• **Data records**:

───

(** * Crypto Price ETL pipeline: a shallow embedding of [main.py]

    The script runs three stages in sequence, [extract_data],
    [transform_data] and [load_data], under the driver [etl_process].
    Each stage is a [try] block around calls into [requests], [pandas],
    [datetime] and [logging], with an [except Exception] handler that
    logs the error and re-raises it.

    The stages are embedded as computations in a state-and-exception
    monad over an explicit [world] (file system, log, console, network
    and clock).  The calls into the libraries are modelled by their
    documented behaviour; the parts of that behaviour that are
    floating-point or that the script never relies on are parameters of
    [Section Pipeline]. *)

From Stdlib Require Import ZArith NArith List Ascii String DecimalString.
From stdpp Require Import base option gmap strings list fin_maps.
From Stdlib Require DecimalPos DecimalN.

Local Open Scope string_scope.
Local Open Scope list_scope.
Local Set Warnings "-register-all".

(** ** Python values *)

(** The objects [response.json()] can return, and the objects a
    DataFrame cell can hold.  A JSON number is kept as its literal: the
    script never computes with one. *)
Inductive value :=
| VNone
| VBool (b : bool)
| VNum (literal : string)
| VStr (s : string)
| VList (items : list value)
| VDict (fields : gmap string value).

(** A raised exception: its class and [str(e)]. *)
Record exn := Exn { exn_class : string; exn_str : string }.

(** ** Text helpers *)

Definition chr_quote : ascii := ascii_of_nat 34.
Definition chr_lf : ascii := ascii_of_nat 10.

Definition str_of_chr (c : ascii) : string := String c EmptyString.

(** [str(n)] for a natural number. *)
Definition str_N (n : N) : string := NilZero.string_of_uint (N.to_uint n).

(** [str.zfill]: left-pad with zeros up to [width]. *)
Definition zfill (width : nat) (s : string) : string :=
  string_of_list_ascii (replicate (width - String.length s) "0"%char) +:+ s.

(** POSIX [os.linesep] and [os.path.join]. *)
Definition os_linesep : string := str_of_chr chr_lf.

Definition ends_with_slash (s : string) : bool :=
  match last (list_ascii_of_string s) with
  | Some c => Ascii.eqb c "/"
  | None => false
  end.

Definition os_path_join (a b : string) : string :=
  match b with
  | String "/" _ => b
  | _ => if (String.eqb a "" || ends_with_slash a)%bool then a +:+ b
         else a +:+ "/" +:+ b
  end.

(** ** datetime *)

Record datetime := {
  year : N; month : N; day : N; hour : N; minute : N; second : N
}.

(** [dt.strftime("%Y-%m-%d %H:%M:%S")]. *)
Definition strftime (dt : datetime) : string :=
  zfill 4 (str_N (year dt)) +:+ "-" +:+ zfill 2 (str_N (month dt)) +:+ "-" +:+
  zfill 2 (str_N (day dt)) +:+ " " +:+ zfill 2 (str_N (hour dt)) +:+ ":" +:+
  zfill 2 (str_N (minute dt)) +:+ ":" +:+ zfill 2 (str_N (second dt)).

(** The ranges of the fields of a [datetime] read from a running system
    clock (four-digit year). *)
Definition datetime_ok (dt : datetime) : Prop :=
  (1000 <= year dt <= 9999 /\ 1 <= month dt <= 12 /\ 1 <= day dt <= 31 /\
   hour dt <= 23 /\ minute dt <= 59 /\ second dt <= 59)%N.

(** The pattern [YYYY-MM-DD HH:MM:SS]: [None] stands for a decimal
    digit, [Some c] for the character [c] itself. *)
Definition is_digit (c : ascii) : bool :=
  let n := nat_of_ascii c in (Nat.leb 48 n && Nat.leb n 57)%bool.

Definition timestamp_pattern : list (option ascii) :=
  [None; None; None; None; Some "-"%char; None; None; Some "-"%char;
   None; None; Some " "%char; None; None; Some ":"%char; None; None;
   Some ":"%char; None; None].

Fixpoint matches_pattern (p : list (option ascii)) (s : string) : bool :=
  match p, s with
  | [], EmptyString => true
  | None :: p', String c s' => (is_digit c && matches_pattern p' s')%bool
  | Some d :: p', String c s' => (Ascii.eqb c d && matches_pattern p' s')%bool
  | _, _ => false
  end.

Definition is_timestamp (s : string) : bool :=
  matches_pattern timestamp_pattern s.

(** A string of exactly [k] decimal digits. *)
Definition digits_exactly (k : nat) (s : string) : bool :=
  (Nat.eqb (String.length s) k && forallb is_digit (list_ascii_of_string s))%bool.

(** The number a string of decimal digits writes, leading zeros
    allowed. *)
Definition N_of_digits (s : string) : N :=
  match NilEmpty.uint_of_string s with
  | Some d => N.of_uint d
  | None => 0%N
  end.
(** * FitFindr: the Pinterest ingestion pipeline of [core/scraper.py]

    A shallow embedding of [PinterestScraper] (constructor, [scrape_pinterest],
    [_generate_mock_items]) and of the module-level entry point
    [scrape_pinterest], followed by the properties the specification states
    about them.
    The dataclass of [core/data.py] and the feedback route of [main.py] are
    embedded as well, the route over the collaborators it calls.

    Conventions of the embedding.
    - A Python value that can come out of [response.json()] or sit in an item
      dictionary is a [pyval]; a Python [int] is a [Z]; a [dict] with string
      keys is a [gmap string pyval].
    - A Python [str] is a Rocq [string], one [ascii] per character.
    - Code that can raise, read the process environment, draw random numbers
      or talk to the network is a computation of the monad [M]: a function of
      the [World] that returns a [result] and the new [World].  A [Raise]
      keeps the [World] it was raised in, so that random draws already made
      and requests already sent stay made and sent.
    - The calls to [print] only write to the console; they neither return a
      value that is used nor change what the functions return, and are left
      out. *)

From Stdlib Require Import ZArith String Ascii List Lia Bool.
From Stdlib Require Import Floats.SpecFloat.
From stdpp Require Import base option list gmap strings pretty.

#[local] Set Warnings "-register-all".
#[local] Open Scope string_scope.
#[local] Open Scope list_scope.
#[local] Open Scope Z_scope.

(** ** Python values *)

Inductive pyval : Type :=
  | PyNone
  | PyBool (b : bool)
  | PyInt (z : Z)
  | PyFloat (f : spec_float)
  | PyStr (s : string)
  | PyList (l : list pyval)
  | PyDict (m : gmap string pyval).

(** The exceptions the modelled code can meet; every one of them is a
    subclass of Python's [Exception]. *)
Inductive exn : Type :=
  | ValueError (msg : string)
  | TypeError
  | AttributeError
  | KeyError
  | RequestException
  | HTTPError (status : Z)
  | JSONDecodeError.

Inductive result (A : Type) : Type :=
  | Ok (a : A)
  | Raise (e : exn).
Arguments Ok {A} a.
Arguments Raise {A} e.

(** Truth value of a Python object, as [not x] and [x or y] test it. *)
Definition truthy (v : pyval) : bool :=
  match v with
  | PyNone => false
  | PyBool b => b
  | PyInt z => negb (Z.eqb z 0)
  | PyFloat (S754_zero _) => false
  | PyFloat _ => true
  | PyStr s => negb (String.eqb s "")
  | PyList l => match l with [] => false | _ => true end
  | PyDict m => match map_to_list m with [] => false | _ => true end
  end.

(** [d.get(k, default)]: only a [dict] has a [get] attribute. *)
Definition py_get (d : pyval) (k : string) (dflt : pyval) : result pyval :=
  match d with
  | PyDict m => Ok (default dflt (m !! k))
  | _ => Raise AttributeError
  end.

(** [needle in hay] for two strings: the substring test. *)
Fixpoint str_contains (needle hay : string) : bool :=
  String.prefix needle hay
  || match hay with
     | EmptyString => false
     | String _ hay' => str_contains needle hay'
     end.

(** [x == k] for a string [k]: among the values of [pyval] only the same
    string is equal to a string. *)
Definition py_eq_str (k : string) (x : pyval) : bool :=
  match x with
  | PyStr s => String.eqb s k
  | _ => false
  end.

(** [k in c] for a string [k]: key membership in a [dict], element
    membership in a [list], substring in a [str]; the other values are not
    containers. *)
Definition py_contains (k : string) (c : pyval) : result bool :=
  match c with
  | PyDict m => Ok (bool_decide (is_Some (m !! k)))
  | PyList l => Ok (existsb (py_eq_str k) l)
  | PyStr s => Ok (str_contains k s)
  | _ => Raise TypeError
  end.

(** [c[k]] for a string [k]: a [dict] looks the key up, a [list] or [str]
    wants an integer index, the other values are not subscriptable. *)
Definition py_getitem (c : pyval) (k : string) : result pyval :=
  match c with
  | PyDict m => match m !! k with Some v => Ok v | None => Raise KeyError end
  | _ => Raise TypeError
  end.

(** [l[:n]] on a sequence: the first [n] elements, and for a negative [n]
    all but the last [-n]. *)
Definition slice_to {A : Type} (l : list A) (n : Z) : list A :=
  if n <? 0 then take (length l - Z.to_nat (- n))%nat l
  else take (Z.to_nat n) l.

(** [v[:n]]: lists and strings can be sliced; a [dict] rejects the slice as a
    key ([TypeError] up to Python 3.11, [KeyError] from 3.12, both caught
    alike) and the other values are not subscriptable. *)
Definition py_slice_to (v : pyval) (n : Z) : result pyval :=
  match v with
  | PyList l => Ok (PyList (slice_to l n))
  | PyStr s =>
      Ok (PyStr (string_of_list_ascii (slice_to (list_ascii_of_string s) n)))
  | _ => Raise TypeError
  end.

(** The elements a [for] loop draws from a value: those of a [list], the
    one-character strings of a [str], the keys of a [dict] (whose order the
    code never depends on: no [dict] reaches the loop). *)
Definition py_iter (v : pyval) : result (list pyval) :=
  match v with
  | PyList l => Ok l
  | PyStr s =>
      Ok (map (fun c => PyStr (String c EmptyString)) (list_ascii_of_string s))
  | PyDict m => Ok (map (fun kv => PyStr (fst kv)) (map_to_list m))
  | _ => Raise TypeError
  end.

(** [range(n)] *)
Definition range (n : Z) : list Z := seqZ 0 n.

(** [s.title()] on ASCII text: a letter that follows a letter is lowered,
    any other letter is raised; characters outside [A-Za-z] are uncased. *)
Definition is_upper (c : ascii) : bool :=
  let n := nat_of_ascii c in (65 <=? n)%nat && (n <=? 90)%nat.
Definition is_lower (c : ascii) : bool :=
  let n := nat_of_ascii c in (97 <=? n)%nat && (n <=? 122)%nat.
Definition is_cased (c : ascii) : bool := is_upper c || is_lower c.
Definition to_upper (c : ascii) : ascii :=
  if is_lower c then ascii_of_nat (nat_of_ascii c - 32) else c.
Definition to_lower (c : ascii) : ascii :=
  if is_upper c then ascii_of_nat (nat_of_ascii c + 32) else c.

Fixpoint title_from (previous_is_cased : bool) (s : string) : string :=
  match s with
  | EmptyString => EmptyString
  | String c s' =>
      String (if previous_is_cased then to_lower c else to_upper c)
             (title_from (is_cased c) s')
  end.

Definition str_title (s : string) : string := title_from false s.

(** ** The world: environment, network and random source *)

(** What [requests] sends: the URL, the query parameters, the headers of the
    session and the timeout in seconds. *)
Record Request : Type := {
  req_url : string;
  req_params : list (string * string);
  req_headers : gmap string string;
  req_timeout : Z;
}.

(** What comes back: the status code, and the body parsed as JSON when it
    parses. *)
Record Response : Type := {
  status_code : Z;
  body : option pyval;
}.

Record World : Type := {
  environ : gmap string string;          (* os.environ, after load_dotenv() *)
  network : Request -> result Response;  (* how the upstream answers *)
  entropy : nat -> Z;                    (* the raw draws of the generator *)
  drawn : nat;                           (* how many draws were made *)
  sent : list Request;                   (* the requests sent so far *)
}.

Definition M (A : Type) : Type := World -> result A * World.

Definition ret {A} (a : A) : M A := fun w => (Ok a, w).
Definition raise {A} (e : exn) : M A := fun w => (Raise e, w).
Definition bind {A B} (m : M A) (k : A -> M B) : M B :=
  fun w => match m w with
           | (Ok a, w') => k a w'
           | (Raise e, w') => (Raise e, w')
           end.
Definition lift {A} (r : result A) : M A := fun w => (r, w).

(** [try: body  except Exception as e: handler(e)] *)
Definition try_except {A} (body : M A) (handler : exn -> M A) : M A :=
  fun w => match body w with
           | (Ok a, w') => (Ok a, w')
           | (Raise e, w') => handler e w'
           end.

Notation "'do' x <- m ; k" := (bind m (fun x => k))
  (at level 10, x name, m at level 100, k at level 200,
   format "'[v' 'do'  x  <-  m ; '/' k ']'").

(** [os.getenv(name)] *)
Definition getenv (name : string) : M (option string) :=
  fun w => (Ok (environ w !! name), w).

───

• **Your objective**: For this listing, copy out every line that includes the word "month".

• **Finished task**:
  year : N; month : N; day : N; hour : N; minute : N; second : N
  zfill 4 (str_N (year dt)) +:+ "-" +:+ zfill 2 (str_N (month dt)) +:+ "-" +:+
  (1000 <= year dt <= 9999 /\ 1 <= month dt <= 12 /\ 1 <= day dt <= 31 /\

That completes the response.